◆ Task brief ◆
Check every line below for the word "disposed" and copy the ones that have it.

[Given data — start]

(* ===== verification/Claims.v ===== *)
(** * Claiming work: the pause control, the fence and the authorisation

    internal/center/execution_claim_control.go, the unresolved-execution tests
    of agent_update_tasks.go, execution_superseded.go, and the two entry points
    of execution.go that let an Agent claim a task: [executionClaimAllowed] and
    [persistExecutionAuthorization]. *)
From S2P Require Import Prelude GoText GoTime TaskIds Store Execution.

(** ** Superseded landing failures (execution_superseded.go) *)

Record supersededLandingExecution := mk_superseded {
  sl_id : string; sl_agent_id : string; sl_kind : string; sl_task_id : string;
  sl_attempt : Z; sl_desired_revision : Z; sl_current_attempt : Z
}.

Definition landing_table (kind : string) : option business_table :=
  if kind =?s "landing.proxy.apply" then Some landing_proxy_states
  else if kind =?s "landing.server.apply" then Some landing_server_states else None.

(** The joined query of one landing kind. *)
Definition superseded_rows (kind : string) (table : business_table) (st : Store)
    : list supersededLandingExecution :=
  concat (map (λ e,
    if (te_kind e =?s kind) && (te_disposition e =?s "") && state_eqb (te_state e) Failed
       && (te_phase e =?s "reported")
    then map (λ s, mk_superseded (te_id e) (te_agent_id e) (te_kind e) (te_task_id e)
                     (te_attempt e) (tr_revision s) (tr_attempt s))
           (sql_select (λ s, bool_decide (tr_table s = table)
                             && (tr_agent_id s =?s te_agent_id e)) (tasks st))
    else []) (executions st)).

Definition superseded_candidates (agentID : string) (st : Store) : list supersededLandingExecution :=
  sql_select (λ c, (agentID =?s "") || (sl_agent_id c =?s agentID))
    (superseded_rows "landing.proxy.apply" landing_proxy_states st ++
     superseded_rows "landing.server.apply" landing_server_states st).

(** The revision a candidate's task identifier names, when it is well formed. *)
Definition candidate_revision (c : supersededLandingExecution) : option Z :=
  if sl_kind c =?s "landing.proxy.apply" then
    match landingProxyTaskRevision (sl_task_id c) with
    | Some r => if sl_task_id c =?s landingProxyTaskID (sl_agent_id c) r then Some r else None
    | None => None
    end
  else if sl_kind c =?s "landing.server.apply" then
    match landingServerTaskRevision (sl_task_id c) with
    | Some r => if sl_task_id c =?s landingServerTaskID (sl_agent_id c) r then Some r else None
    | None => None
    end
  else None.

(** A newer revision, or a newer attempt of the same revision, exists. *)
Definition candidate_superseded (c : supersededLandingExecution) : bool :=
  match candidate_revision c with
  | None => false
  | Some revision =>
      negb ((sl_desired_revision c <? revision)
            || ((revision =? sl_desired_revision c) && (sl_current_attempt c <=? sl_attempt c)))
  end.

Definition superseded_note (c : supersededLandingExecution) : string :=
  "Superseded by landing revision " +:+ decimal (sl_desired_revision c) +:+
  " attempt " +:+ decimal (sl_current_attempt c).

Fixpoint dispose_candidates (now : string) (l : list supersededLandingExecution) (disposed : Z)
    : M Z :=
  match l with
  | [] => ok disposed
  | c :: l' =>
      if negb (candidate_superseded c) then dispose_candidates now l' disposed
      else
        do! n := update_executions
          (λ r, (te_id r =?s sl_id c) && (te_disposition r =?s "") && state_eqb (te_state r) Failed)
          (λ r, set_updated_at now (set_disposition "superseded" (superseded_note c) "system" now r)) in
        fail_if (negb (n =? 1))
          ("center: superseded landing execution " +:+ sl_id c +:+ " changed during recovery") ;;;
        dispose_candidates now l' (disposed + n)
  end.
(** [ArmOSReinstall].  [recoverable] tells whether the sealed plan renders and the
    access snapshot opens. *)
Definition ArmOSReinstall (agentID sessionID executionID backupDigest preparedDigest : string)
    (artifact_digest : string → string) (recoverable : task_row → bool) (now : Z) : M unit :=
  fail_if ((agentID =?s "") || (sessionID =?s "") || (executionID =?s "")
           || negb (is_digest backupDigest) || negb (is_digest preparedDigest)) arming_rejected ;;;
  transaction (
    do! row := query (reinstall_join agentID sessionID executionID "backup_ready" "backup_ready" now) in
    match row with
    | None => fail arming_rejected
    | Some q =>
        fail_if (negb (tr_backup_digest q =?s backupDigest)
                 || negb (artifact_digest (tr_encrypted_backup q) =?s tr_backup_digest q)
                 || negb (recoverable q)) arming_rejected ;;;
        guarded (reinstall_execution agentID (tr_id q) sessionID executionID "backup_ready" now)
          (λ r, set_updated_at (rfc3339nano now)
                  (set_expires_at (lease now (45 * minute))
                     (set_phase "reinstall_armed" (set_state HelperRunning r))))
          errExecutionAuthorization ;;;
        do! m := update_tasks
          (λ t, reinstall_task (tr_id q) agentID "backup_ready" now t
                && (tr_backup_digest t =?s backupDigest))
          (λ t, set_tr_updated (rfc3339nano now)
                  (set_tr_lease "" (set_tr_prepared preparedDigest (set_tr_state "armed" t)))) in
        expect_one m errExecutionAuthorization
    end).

[Given data — finish]

◆ Answer box ◆
Fixpoint dispose_candidates (now : string) (l : list supersededLandingExecution) (disposed : Z)
  | [] => ok disposed
      if negb (candidate_superseded c) then dispose_candidates now l' disposed
        dispose_candidates now l' (disposed + n)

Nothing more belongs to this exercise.